In mid-1970 Ian Milliss began moving away from text-based conceptual works and earlier minimalist installations to projects that required active participation by the audience. Some works (such as a circular tug of war) were aggressively physical while others were almost contemplative (such as his arrangement of gallery partitions and furniture at the Blaxland Gallery to create an enclosed conversation area within the exhibition space). This marked a broadening of thinking about manipulable space from the immediately personal, to the domestic, then urban and social spaces and finally the political. He began with a series of letters to friends suggesting modifications to their living arrangements. 
Extensive media attention for several of the 1970 works such this one and ‘Walk Along This Line’, his entry for the Transfield Prize, sharpened his awareness of the mass media as both a distribution mechanism and cultural players in their own right.
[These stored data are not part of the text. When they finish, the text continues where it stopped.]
(** A document with its property names changed by [f]. *)
Fixpoint rekey (f : string → string) (v : value) : value :=
  match v with
  | JObject props =>
      JObject (map (fun kv : string * value => (f (fst kv), rekey f (snd kv))) props)
  | JArray items => JArray (map (rekey f) items)
  | _ => v
  end.

End TagsFinder.

(* ===================================================================== *)
(** ** dataloader.js *)
(* ===================================================================== *)

Module DataLoader.
Import JS.

(** Node runs one callback at a time, to its end.  A step of the model
    is one call of [loadFiles] by the application or one callback of the
    event loop, which the environment picks among those owed, together
    with what the file system answers.  Listeners return without calling
    into the loader, except that the listener of ['fatal'] may end the
    process; the listener of ['error'] exists (without one [emit] would
    throw). *)

(** Arrays live in a store and are passed by reference: the array a
    ['ready'] event carries is the loader's own [this.cache], not a copy
    of it. *)
Definition loc := nat.

(** What the loader emits.  A ['ready'] event carries a reference; the
    documents the array held when the event was emitted are recorded
    beside it. *)
Inductive event :=
| Ready (corpus : loc) (held : list value)
| Fatal_timeout               (* 'Timeout for reading files reached' *)
| Fatal_unable_to_load        (* 'Unable to load files from path %s: %s' *)
| Fatal_no_files              (* 'No files found in data folder %s' *)
| Error_reading (file : string)
| Error_parsing (file : string).

(** What the outside can see of a run: events reaching the listeners,
    calls into [fs], and an exception no one catches. *)
Inductive output :=
| Emit (ev : event)
| Fs_readdir (dir : string)
| Fs_readFile (file : string)
| Uncaught_TypeError.

(** Callbacks the event loop still owes a run. *)
Inductive task :=
| Watchdog (id : nat)          (* setTimeout(..., 5000) of loadFiles *)
| Listing                      (* callback of fs.readdir *)
| Start (file : string)        (* setTimeout(..., 0) of one file *)
| Reading (file : string).     (* callback of fs.readFile *)

#[global] Instance task_eq_dec : EqDecision task.
Proof. solve_decision. Defined.

(** The fields of a [DataLoader]. *)
Record loader := {
  dir : string;
  cache : loc;
  cacheReady : bool;
  filesToProcessCount : nat;
  filesProcessedCount : nat;
  safety : option nat            (* undefined until loadFiles stores a timer *)
}.

(** The loader in its process.  [fatal_exits] tells whether the
    listener of ['fatal'] ends the process, as the application's does
    ([process.exit(1)]); [halted] is set once the process has ended. *)
Record world := {
  heap : list (list value);
  self : loader;
  pending : list task;
  timers : nat;                  (* the next timer handle *)
  log : list output;
  halted : bool;
  fatal_exits : bool
}.

Definition with_self (f : loader → loader) (w : world) : world :=
  {| heap := heap w; self := f (self w); pending := pending w;
     timers := timers w; log := log w; halted := halted w;
     fatal_exits := fatal_exits w |}.

Definition with_pending (f : list task → list task) (w : world) : world :=
  {| heap := heap w; self := self w; pending := f (pending w);
     timers := timers w; log := log w; halted := halted w;
     fatal_exits := fatal_exits w |}.

Definition with_heap (f : list (list value) → list (list value)) (w : world) : world :=
  {| heap := f (heap w); self := self w; pending := pending w;
     timers := timers w; log := log w; halted := halted w;
     fatal_exits := fatal_exits w |}.

Definition put (o : output) (w : world) : world :=
  {| heap := heap w; self := self w; pending := pending w;
     timers := timers w; log := log w ++ [o]; halted := halted w;
     fatal_exits := fatal_exits w |}.

Definition halt (w : world) : world :=
  {| heap := heap w; self := self w; pending := pending w;
     timers := timers w; log := log w; halted := true;
     fatal_exits := fatal_exits w |}.

Definition fresh_timer (w : world) : world :=
  {| heap := heap w; self := self w; pending := pending w;
     timers := S (timers w); log := log w; halted := halted w;
     fatal_exits := fatal_exits w |}.

(** Assignments to one field of the loader. *)
Definition set_safety (id : nat) (s : loader) : loader :=
  {| dir := dir s; cache := cache s; cacheReady := cacheReady s;
     filesToProcessCount := filesToProcessCount s;
     filesProcessedCount := filesProcessedCount s; safety := Some id |}.

Definition set_total (n : nat) (s : loader) : loader :=
  {| dir := dir s; cache := cache s; cacheReady := cacheReady s;
     filesToProcessCount := n;
     filesProcessedCount := filesProcessedCount s; safety := safety s |}.
Lemma upperChar_idem (c : ascii) : Str.upperChar (Str.upperChar c) = Str.upperChar c.
Proof. destruct c as [[] [] [] [] [] [] [] []]; reflexivity. Qed.

Lemma upperChar_word (c : ascii) : Str.isWord (Str.upperChar c) = Str.isWord c.
Proof. destruct c as [[] [] [] [] [] [] [] []]; reflexivity. Qed.

Lemma toUpperCase_idem (s : string) :
  Str.toUpperCase (Str.toUpperCase s) = Str.toUpperCase s.
Proof.
  induction s as [| c s IH]; [done |].
  cbn [Str.toUpperCase Str.map] in *. by rewrite upperChar_idem, IH.
Qed.

Lemma toUpperCase_word (s : string) :
  allChars Str.isWord (Str.toUpperCase s) = allChars Str.isWord s.
Proof.
  induction s as [| c s IH]; [done |].
  cbn [Str.toUpperCase Str.map allChars] in *. by rewrite upperChar_word, IH.
Qed.

Lemma trimStart_all (p : ascii -> bool) (s : string) :
  allChars p s = true -> allChars p (Str.trimStart s) = true.
Proof.
  induction s as [| c s IH]; [done |]. cbn [Str.trimStart].
  destruct (Str.isSpace c); [| done]. cbn [allChars].
  intros [_ H]%andb_true_iff. by apply IH.
Qed.

Lemma trimEnd_all (p : ascii -> bool) (s : string) :
  allChars p s = true -> allChars p (Str.trimEnd s) = true.
Proof.
  induction s as [| c s IH]; [done |]. cbn [Str.trimEnd allChars].
  intros [Hc Hs]%andb_true_iff. specialize (IH Hs).
  destruct (Str.trimEnd s) as [| c' r].
  - destruct (Str.isSpace c); [done |]. cbn. by rewrite Hc.
  - cbn [allChars] in *. by rewrite Hc.
Qed.

Lemma take_all (p : ascii -> bool) (n : nat) (s : string) :
  allChars p s = true -> allChars p (Str.take n s) = true.
Proof.
  unfold Str.take. revert s. induction n as [| n IH]; intros [| c s]; cbn; try done.
  intros [Hc Hs]%andb_true_iff. by rewrite Hc, IH.
Qed.

Lemma trimEnd_idem (s : string) : Str.trimEnd (Str.trimEnd s) = Str.trimEnd s.
Proof.
  induction s as [| c s IH]; [done |]. cbn [Str.trimEnd].
  destruct (Str.trimEnd s) as [| c' r] eqn:E.
  - destruct (Str.isSpace c) eqn:Ec; [done |]. cbn. by rewrite Ec.
  - change (Str.trimEnd (String c (String c' r)))
      with (match Str.trimEnd (String c' r) with
            | EmptyString => if Str.isSpace c then EmptyString else String c EmptyString
            | String a b => String c (String a b)
            end).
    by rewrite IH.
Qed.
As a result, his entry for the 1971 Young Contemporaries Prize was an open letter to the Contemporary Art Society committee members claiming the prize on the basis he had received the most publicity in the preceding year. 
Ian Milliss began to see the art-world infrastructure as itself a potential medium, editing the ‘Contemporary Art Society Broadsheet’, one of the few art-world publications of the time, before quickly moving on to resident activism, the green ban movement and squatting. 
(click on image to enlarge)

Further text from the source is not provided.